Lemma df_step fd i t c f w :
  honest -> tracks fd (Knobs 1024 t 0 0) w -> (0 <= t <= 1024)%Z ->
  exists logs t' c' f' w', df_body fd i (t, c, f) w = (map (pair 0%Z) logs, FRet (t', c', f'), w') /\
    tracks fd (Knobs 1024 t' 0 0) w' /\ (t <= t' <= 1024)%Z.
Proof.
  intros Hh Ht Hr. unfold df_body.
  destruct (Z.leb_spec 1024 t).
  - exists [], t, (c + 1)%Z, (if (f <? 0)%Z then i else f), w. split; [|split; [done|lia]].
    eapply run_silent; [apply (io_write_enospc fd 64 (Knobs 1024 t 0 0)); [done|]|reflexivity].
    rewrite k_want_quota by lia. by rewrite (proj2 (Z.leb_le 1024 t)).
  - destruct (io_write_step fd 64 _ w (Z.min 64 (1024 - t)) Ht) as (w1 & E & Ht1 & _).
    { rewrite k_want_quota by lia. by rewrite (proj2 (Z.leb_gt 1024 t)). }
    destruct (Hh (w_calls w) (Z.min 64 (1024 - t))) as [Hx He]; [lia|].
    set (x := k_write (w_calls w) (Z.min 64 (1024 - t))) in *.
    destruct (Z.ltb_spec x 0).
    + rewrite (proj2 (Z.ltb_ge 0 x)) in Ht1 by lia.
      exists [pg_logf ("iter " +:+ fmt_d i +:+ ": write() failed errno=" +:+ fmt_d (k_errno (w_calls w)))],
        t, c, f, w1. split; [|split; [done|lia]].
      eapply run_silent; [exact E|]. cbv beta iota. rewrite (proj2 (Z.ltb_lt x 0)) by done.
      rewrite (proj2 (Z.eqb_neq _ _)) by done. by apply run_emit.
    + exists [], (t + x)%Z, c, f, w1. split.
      { eapply run_silent; [exact E|]. cbv beta iota. by rewrite (proj2 (Z.ltb_ge x 0)). }
      split; [|lia]. destruct (Z.ltb_spec 0 x).
      * unfold k_set_written in Ht1. cbn in Ht1. by rewrite u64_small in Ht1 by lia.
      * assert (x = 0%Z) as -> by lia. by rewrite Z.add_0_r.
Qed.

*ASSIGNMENT*: Your task is to set down again, exactly, every line from the beginning of the listing through the line with "- exists [], t, (c".

*TASK OUTPUT*:
Lemma df_step fd i t c f w :
  honest -> tracks fd (Knobs 1024 t 0 0) w -> (0 <= t <= 1024)%Z ->
  exists logs t' c' f' w', df_body fd i (t, c, f) w = (map (pair 0%Z) logs, FRet (t', c', f'), w') /\
    tracks fd (Knobs 1024 t' 0 0) w' /\ (t <= t' <= 1024)%Z.
Proof.
  intros Hh Ht Hr. unfold df_body.
  destruct (Z.leb_spec 1024 t).
  - exists [], t, (c + 1)%Z, (if (f <? 0)%Z then i else f), w. split; [|split; [done|lia]].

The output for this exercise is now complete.